Et que représente ce Mérite culinaire suisse pour les deux jeunes cuisiniers? Découverte Gault&Millau 2015, Mathieu Bruno, chef au graphisme innovant et délicat, apprécie être «reconnu par des confrères et pas juste par un juge gastronomique qui ne vient qu’une fois». Cinquième au Bocuse d’or en 2009 et élève de Rabaey, Stéphane Décotterd salue quant à lui cette «reconnaissance fédérale d’un métier d’artisan». «Cela montre que trois ans d’apprentissage et un CFC ouvrent des possibilités incroyables!»
Enfin des ambassadeurs
C’est bien là l’idée du Mérite culinaire suisse, destiné à être reconduit chaque année, reconnaît son fondateur, Josef Zizyadis. «C’est un MOF (ndlr: meilleur ouvrier de France) à la suisse, humble et non clinquant, sourit-il.

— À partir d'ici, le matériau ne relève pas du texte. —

(** X7.  The printer raises in two cases only: the folder is a directory
    and its listing is refused, and then the error is the listing's and
    nothing has been printed; or standard output cannot encode a line, and
    then the error is the [UnicodeEncodeError] of that line.  A path that
    is no directory and a file that cannot be opened or read do not make
    it raise by themselves. *)
Theorem printer_failure_modes (folder : string) (ext : option string)
    (w : world) (e : exn) :
  (is_dir (fs w) folder = true /\ list_dir (fs w) folder = inl e ->
   snd (show_all folder ext w) = inl e
   /\ out (fst (show_all folder ext w)) = out w)
  /\ (snd (show_all folder ext w) = inl e ->
      (is_dir (fs w) folder = true /\ list_dir (fs w) folder = inl e)
      \/ (exists line,
            e = UnicodeEncodeError line /\ encodes (fs w) line = false)).
Proof.
  split.
  - intros [Hd Hl].
    by rewrite (show_all_unlisted join basename str_exn folder ext w e).
  - destruct (is_dir (fs w) folder) eqn:Hd.
    2:{ rewrite show_all_invalid by done.
        destruct (encodes _ _) eqn:He; [done|].
        cbn. intros [= <-]. right. by eexists. }
    destruct (list_dir (fs w) folder) as [e'|names] eqn:Hl.
    + rewrite (show_all_unlisted join basename str_exn folder ext w e')
        by done.
      cbn. intros [= ->]. by left.
    + rewrite (show_all_entries join basename str_exn folder ext names w)
        by done.
      intros He. right.
      by apply (entries_any join basename str_exn folder ext names) in He.
Qed.

(** X8.  A path that cannot be opened (the system refuses it, nothing is
    there, or a directory is there) gives the error line alone when
    standard output can encode that line: no banner is printed, nothing is
    read, and the call returns normally. *)
Theorem unopenable_path_prints_error_only (p : string) (w : world) :
  p ∈ denied (fs w) \/ is_file (fs w) p = false ->
  encodes (fs w) ("Error reading file '" +:+ p +:+ "': "
                  +:+ str_exn (OSError p)) = true ->
  show p w
  = (mkW (fs w) (out w ++ ["Error reading file '" +:+ p +:+ "': "
                           +:+ str_exn (OSError p)])
         (log w ++ [EvOpen p]),
     inr tt)
  /\ (opening p ∉ prints (show p) (fs w))
  /\ (closing p ∉ prints (show p) (fs w)).
Proof.
  intros H He. split; [by apply show_refused|].
  unfold prints.
  rewrite (show_refused basename str_exn p (mkW (fs w) [] [])) by done.
  cbn.
  split; intros Hin%list_elem_of_singleton;
    apply (f_equal (String.get 0)) in Hin; vm_compute in Hin;
    discriminate.
Qed.

(** X10.  Called with the empty string as extension, the printer does what it
    does without an extension: every name ends with the empty string. *)
Theorem empty_string_extension_is_no_filter (folder : string) (w : world) :
  show_all folder (Some "") w = show_all folder None w.
Proof.
  unfold print_all_files_in_folder, bind.
  destruct (isdir folder w) as [w1 [e|valid]]; [done|].
  destruct (negb valid); [done|].
  destruct (listdir folder w1) as [w2 [e|names]]; [done|].
  apply for_each_ext. intros n w'. unfold entry, bind.
  destruct (isfile (join folder n) w') as [w3 [e|regular]]; [done|].
  assert (extension_matches (Some "") n = true) as ->; [|done].
  apply endswith_iff. exists n. by rewrite string_app_empty.
Qed.

End PrintFileEnds.

(** ** [print_file.py]: the entry point *)

Section MainFacts.

Variable join : string -> string -> string.
Variable basename : string -> string.
Variable str_exn : exn -> string.
Variable strip : string -> string.

Local Abbreviation show_all folder ext :=
  (print_all_files_in_folder join basename str_exn folder ext).
Local Abbreviation run t w := (main join basename str_exn strip t w).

Il met en valeur la profession de cuisinier, emblématique d’un pays dont le patrimoine culinaire a une trop faible place sur le plan international!» Nicolas Bideau, directeur de Présence Suisse, abonde: «On a besoin de ce type de distinctions pour choisir nos ambassadeurs et parler de notre gastronomie.»

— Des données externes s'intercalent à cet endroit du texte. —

(* ===== verification/ServerOptions.v ===== *)
(** * Server options and error codes

    server_options.go: the configuration, its defaults, the [With...] options and the
    default session identifier; and the connection error codes of server.go with the
    JSON error body. *)
From S2P Require Import Prelude Base64 Packet Http Unicode.

(** A [time.Duration] is an [int64] number of nanoseconds. *)
Definition Millisecond : Z := 1000000.
Definition Second : Z := 1000 * Millisecond.

Definition DefaultPingInterval : Z := 25 * Second.
Definition DefaultPingTimeout : Z := 20 * Second.
Definition DefaultUpgradeTimeout : Z := 10 * Second.
Definition DefaultMaxPayload : Z := 1000000.

Record CORSOptions := mkCORS {
  AllowCredentials : bool;
  AllowedOrigins : list bytes;
  AllowedHeaders : list bytes;
}.

(** [http.SameSite], an [int] whose constants start at 1: the zero value of a
    [CookieOptions] field is none of them. *)
Definition SameSite : Type := Z.
Definition SameSiteDefaultMode : SameSite := 1.
Definition SameSiteLaxMode : SameSite := 2.
Definition SameSiteStrictMode : SameSite := 3.
Definition SameSiteNoneMode : SameSite := 4.

Record CookieOptions := mkCookie {
  Name : bytes;
  Path : bytes;
  HTTPOnly : bool;
  Secure : bool;
  cookie_SameSite : SameSite;
  MaxAge : Z;
}.

(** [generateID] and [allowRequest] are the application's functions (the former may
    draw random bytes); [webTransportUpgrade] is only tested against nil here. *)
Record serverConfig := mkConfig {
  pingInterval : Z;
  pingTimeout : Z;
  upgradeTimeout : Z;
  maxPayload : Z;
  transports : list TransportType;
  allowUpgrades : bool;
  cors : CORSOptions;
  generateID : bytes → Request → bytes;
  allowRequest : option (Request → option bytes);
  cookie : option CookieOptions;
  httpCompression : bool;
  webTransportUpgrade : bool;
}.

Definition ServerOption : Type := serverConfig → serverConfig.

Definition WithPingInterval (d : Z) : ServerOption := λ c,
  mkConfig d (pingTimeout c) (upgradeTimeout c) (maxPayload c) (transports c)
    (allowUpgrades c) (cors c) (generateID c) (allowRequest c) (cookie c)
    (httpCompression c) (webTransportUpgrade c).

Definition WithPingTimeout (d : Z) : ServerOption := λ c,
  mkConfig (pingInterval c) d (upgradeTimeout c) (maxPayload c) (transports c)
    (allowUpgrades c) (cors c) (generateID c) (allowRequest c) (cookie c)
    (httpCompression c) (webTransportUpgrade c).

Definition WithUpgradeTimeout (d : Z) : ServerOption := λ c,
  mkConfig (pingInterval c) (pingTimeout c) d (maxPayload c) (transports c)
    (allowUpgrades c) (cors c) (generateID c) (allowRequest c) (cookie c)
    (httpCompression c) (webTransportUpgrade c).

Definition WithMaxPayload (n : Z) : ServerOption := λ c,
  mkConfig (pingInterval c) (pingTimeout c) (upgradeTimeout c) n (transports c)
    (allowUpgrades c) (cors c) (generateID c) (allowRequest c) (cookie c)
    (httpCompression c) (webTransportUpgrade c).

Definition WithServerTransports (ts : list TransportType) : ServerOption := λ c,
  mkConfig (pingInterval c) (pingTimeout c) (upgradeTimeout c) (maxPayload c) ts
    (allowUpgrades c) (cors c) (generateID c) (allowRequest c) (cookie c)
    (httpCompression c) (webTransportUpgrade c).

Definition WithAllowUpgrades (b : bool) : ServerOption := λ c,
  mkConfig (pingInterval c) (pingTimeout c) (upgradeTimeout c) (maxPayload c)
    (transports c) b (cors c) (generateID c) (allowRequest c) (cookie c)
    (httpCompression c) (webTransportUpgrade c).

Definition WithCORS (o : CORSOptions) : ServerOption := λ c,
  mkConfig (pingInterval c) (pingTimeout c) (upgradeTimeout c) (maxPayload c)
    (transports c) (allowUpgrades c) o (generateID c) (allowRequest c) (cookie c)
    (httpCompression c) (webTransportUpgrade c).

Definition WithGenerateID (f : bytes → Request → bytes) : ServerOption := λ c,
  mkConfig (pingInterval c) (pingTimeout c) (upgradeTimeout c) (maxPayload c)
    (transports c) (allowUpgrades c) (cors c) f (allowRequest c) (cookie c)
    (httpCompression c) (webTransportUpgrade c).

Definition WithAllowRequest (f : Request → option bytes) : ServerOption := λ c,
  mkConfig (pingInterval c) (pingTimeout c) (upgradeTimeout c) (maxPayload c)
    (transports c) (allowUpgrades c) (cors c) (generateID c) (Some f) (cookie c)
    (httpCompression c) (webTransportUpgrade c).

Definition WithHTTPCompression (b : bool) : ServerOption := λ c,
  mkConfig (pingInterval c) (pingTimeout c) (upgradeTimeout c) (maxPayload c)
    (transports c) (allowUpgrades c) (cors c) (generateID c) (allowRequest c)
    (cookie c) b (webTransportUpgrade c).

(** The defaults of the cookie are resolved when the option is built. *)
Definition cookie_defaults (k : CookieOptions) : CookieOptions :=
  mkCookie (if decide (Name k = []) then str "io" else Name k)
    (if decide (Path k = []) then str "/" else Path k) (HTTPOnly k) (Secure k)
    (if cookie_SameSite k =? SameSiteDefaultMode then SameSiteLaxMode
     else cookie_SameSite k) (MaxAge k).

Definition WithCookie (k : CookieOptions) : ServerOption := λ c,
  mkConfig (pingInterval c) (pingTimeout c) (upgradeTimeout c) (maxPayload c)
    (transports c) (allowUpgrades c) (cors c) (generateID c) (allowRequest c) (Some
    (cookie_defaults k)) (httpCompression c) (webTransportUpgrade c).

(** The part of [WithWebTransportServer] that the routing depends on. *)
Definition WithWebTransportServer : ServerOption := λ c,
  mkConfig (pingInterval c) (pingTimeout c) (upgradeTimeout c) (maxPayload c)
    (transports c) (allowUpgrades c) (cors c) (generateID c) (allowRequest c)
    (cookie c) (httpCompression c) true.

(** [generateSessionID], given the 18 bytes [rand.Read] returned. *)
Definition generateSessionID (random : bytes) (r : Request) : bytes :=
  Base64.RawURL_Encode random.

Definition defaultServerConfig : serverConfig :=
  mkConfig DefaultPingInterval DefaultPingTimeout DefaultUpgradeTimeout DefaultMaxPayload
    [TransportTypePolling; TransportTypeWebSocket] true (mkCORS false [] [])
    generateSessionID None None true false.

(** [NewServer]'s configuration: the options applied in order over the defaults. *)
Definition NewServer_config (options : list ServerOption) : serverConfig :=
  foldl (λ c o, o c) defaultServerConfig options.

Definition allowsTransport (c : serverConfig) (t : TransportType) : bool :=
  bool_decide (t ∈ transports c).

(** ** Connection error codes *)

Inductive ConnectionErrorCode :=
| ConnectionErrorUnknownTransport
| ConnectionErrorUnknownSessionID
| ConnectionErrorBadHandshakeMethod
| ConnectionErrorBadRequest
| ConnectionErrorForbidden
| ConnectionErrorUnsupportedProtocolVersion.
#[export] Instance ConnectionErrorCode_eq_decision : EqDecision ConnectionErrorCode.
Proof. solve_decision. Defined.

(** [int(code)]. *)
Definition code_int (c : ConnectionErrorCode) : Z :=
  match c with
  | ConnectionErrorUnknownTransport => 0
  | ConnectionErrorUnknownSessionID => 1
  | ConnectionErrorBadHandshakeMethod => 2
  | ConnectionErrorBadRequest => 3
  | ConnectionErrorForbidden => 4
  | ConnectionErrorUnsupportedProtocolVersion => 5
  end.

Definition message (c : ConnectionErrorCode) : bytes :=
  match c with
  | ConnectionErrorUnknownTransport => str "Transport unknown"
  | ConnectionErrorUnknownSessionID => str "Session ID unknown"
  | ConnectionErrorBadHandshakeMethod => str "Bad handshake method"
  | ConnectionErrorBadRequest => str "Bad request"
  | ConnectionErrorForbidden => str "Forbidden"
  | ConnectionErrorUnsupportedProtocolVersion => str "Unsupported protocol version"
  end.

Definition status (c : ConnectionErrorCode) : Z :=
  match c with
  | ConnectionErrorForbidden => StatusForbidden
  | _ => StatusBadRequest
  end.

Président de GastroVaud, Gilles Meystre avoue avoir rêvé de «cette reconnaissance de l’expertise suisse». «On n’aura enfin plus besoin d’aller chercher un MOF dès qu’il faut un expert!» Dans dix ans, une cinquantaine de chefs suisses au moins porteront le foulard rouge, espère Josef Zisyadis.
Où sont les femmes?
Et des cheffes? «Le jury (ndlr: composé de deux cheffes sur six et d’une journaliste sur cinq) voulait une parité, mais seuls 10% des candidatures étaient des femmes», déplore l’organisateur. Cela pourrait changer. Mathieu Bruno indique recevoir de plus en plus de CV féminins. «Les mentalités ont évolué, ajoute Stéphane Décotterd. Et c’est une profession qui n’a jamais instauré de différences de salaires!»

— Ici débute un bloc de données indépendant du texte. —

(* ===== verification/Json.v ===== *)
(** * encoding/json, as the handshake uses it

    [Marshal] of the values the server and the client encode, and [Unmarshal] into the
    structs they decode.  This is the standard library as the source uses it, so
    nothing here is a definition of the source. *)
From S2P Require Import Prelude Packet Unicode Payload.

(** A JSON value; a number is its literal. *)
Inductive json :=
| JNull
| JBool (b : bool)
| JNum (literal : bytes)
| JStr (s : bytes)
| JArr (vs : list json)
| JObj (fields : list (bytes * json)).

(** ** Marshal *)

(** The [\uXXXX] escape of a 16-bit value. *)
Definition u_escape (r : Z) : bytes :=
  str "\u" ++ [hex_digit (r / 4096); hex_digit (r / 256 mod 16); hex_digit (r / 16 mod 16);
               hex_digit (r mod 16)].

(** An ASCII byte of a string, with HTML escaping on as in [Marshal]. *)
Definition escape_byte (b : byte) : bytes :=
  let x := b2z b in
  if bool_decide (b = x22 ∨ b = x5c) then [x5c; b]
  else if x =? 8 then str "\b"
  else if x =? 12 then str "\f"
  else if x =? 10 then str "\n"
  else if x =? 13 then str "\r"
  else if x =? 9 then str "\t"
  else if (x <? 32) || bool_decide (b = "<"%byte ∨ b = ">"%byte ∨ b = "&"%byte)
  then u_escape x
  else [b].

(** A string: invalid UTF-8 becomes the escape of U+FFFD, and U+2028 and U+2029 are
    escaped; other sequences are copied. *)
Fixpoint escape (s : bytes) : bytes :=
  match s with
  | [] => []
  | b0 :: s1 =>
      let x0 := b2z b0 in
      let rest := escape s1 in
      let invalid := u_escape Utf8.RuneError ++ rest in
      if x0 <? 0x80 then escape_byte b0 ++ rest
      else if Utf8.within 0xC2 0xDF b0 then
        match s1 with
        | b1 :: s2 => if Utf8.cont b1 then b0 :: b1 :: escape s2 else invalid
        | _ => invalid
        end
      else if Utf8.within 0xE0 0xEF b0 then
        match s1 with
        | b1 :: b2 :: s3 =>
            if Utf8.within (Utf8.second_lo x0) (Utf8.second_hi x0) b1 && Utf8.cont b2
            then
              let r := x0 mod 16 * 4096 + Utf8.low6 b1 * 64 + Utf8.low6 b2 in
              (if (r =? 0x2028) || (r =? 0x2029) then u_escape r else [b0; b1; b2]) ++ escape s3
            else invalid
        | _ => invalid
        end
      else if Utf8.within 0xF0 0xF4 b0 then
        match s1 with
        | b1 :: b2 :: b3 :: s4 =>
            if Utf8.within (Utf8.second_lo x0) (Utf8.second_hi x0) b1 && Utf8.cont b2 &&
               Utf8.cont b3
            then b0 :: b1 :: b2 :: b3 :: escape s4
            else invalid
        | _ => invalid
        end
      else invalid
  end.

Definition quote (s : bytes) : bytes := x22 :: escape s ++ [x22].

Fixpoint Marshal (v : json) : bytes :=
  match v with
  | JNull => str "null"
  | JBool true => str "true"
  | JBool false => str "false"
  | JNum literal => literal
  | JStr s => quote s
  | JArr vs => "["%byte :: join ","%byte (Marshal <$> vs) ++ str "]"
  | JObj fields =>
      "{"%byte :: join ","%byte ((λ kv, quote kv.1 ++ ":"%byte :: Marshal kv.2) <$> fields) ++
      str "}"
  end.

(** An [int]. *)
Definition JInt (n : Z) : json :=
  JNum (if n <? 0 then "-"%byte :: Strconv.Itoa (- n) else Strconv.Itoa n).

Example Marshal_ex :
  Marshal (JObj [(str "a", JInt (-12)); (str "b", JArr [JStr (str "x<" ++ [x0a]); JNull])]) =
  str "{" ++ quote (str "a") ++ str ":-12," ++ quote (str "b") ++ str ":[" ++ [x22] ++
  str "x\u003c\n" ++ [x22] ++ str ",null]}".
Proof. reflexivity. Qed.

(** ** The scanner

    The text is first split into tokens, by an automaton that reads one byte at a time,
    and the tokens are then read by an automaton with a stack. *)

(** A byte of a string as it stands, or the value of an escape. *)
Inductive sunit := URaw (b : byte) | UEsc (u : Z).

Inductive token :=
| TLBrace | TRBrace | TLBracket | TRBracket | TComma | TColon
| TStr (us : list sunit)
| TNum (literal : bytes)
| TWord (v : json).

Inductive lstate :=
| LTop
| LStr (acc : list sunit)
| LEsc (acc : list sunit)
| LHex (acc : list sunit) (digits : nat) (v : Z)
| LNum (acc : bytes)
| LWord (acc : bytes).

Definition is_ws (b : byte) : bool := bool_decide (b2z b ∈ [9; 10; 13; 32]).
Definition is_digit (b : byte) : bool := Utf8.within 48 57 b.
Definition is_letter (b : byte) : bool := Utf8.within 97 122 b.
Definition num_char (b : byte) : bool :=
  is_digit b || bool_decide (b ∈ str "+-.eE").

Definition hex_val (b : byte) : option Z :=
  if is_digit b then Some (b2z b - 48)
  else if Utf8.within 97 102 b then Some (b2z b - 87)
  else if Utf8.within 65 70 b then Some (b2z b - 55)
  else None.

Definition punct (b : byte) : option token :=
  if decide (b = "{"%byte) then Some TLBrace
  else if decide (b = "}"%byte) then Some TRBrace
  else if decide (b = "["%byte) then Some TLBracket
  else if decide (b = "]"%byte) then Some TRBracket
  else if decide (b = ","%byte) then Some TComma
  else if decide (b = ":"%byte) then Some TColon
  else None.

(** The number grammar of the scanner. *)
Inductive nstate := N0 | NNeg | NZero | NInt | NDot | NFrac | NE | NESign | NExp.

#[export] Instance nstate_eq_decision : EqDecision nstate.
Proof. solve_decision. Defined.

Quant à la surreprésentativité vaudoise, Gilles Meystre l’explique par «l’héritage d’un Girardet. Mais aussi la situation idyllique de l’arc lémanique et son potentiel de clients en font le lieu idéal pour s’établir.» Ce n’est pas Franck Giovannini, lauréat d’office de par les statuts du Mérite, comme les cinq autres professionnels du jury, qui dira le contraire.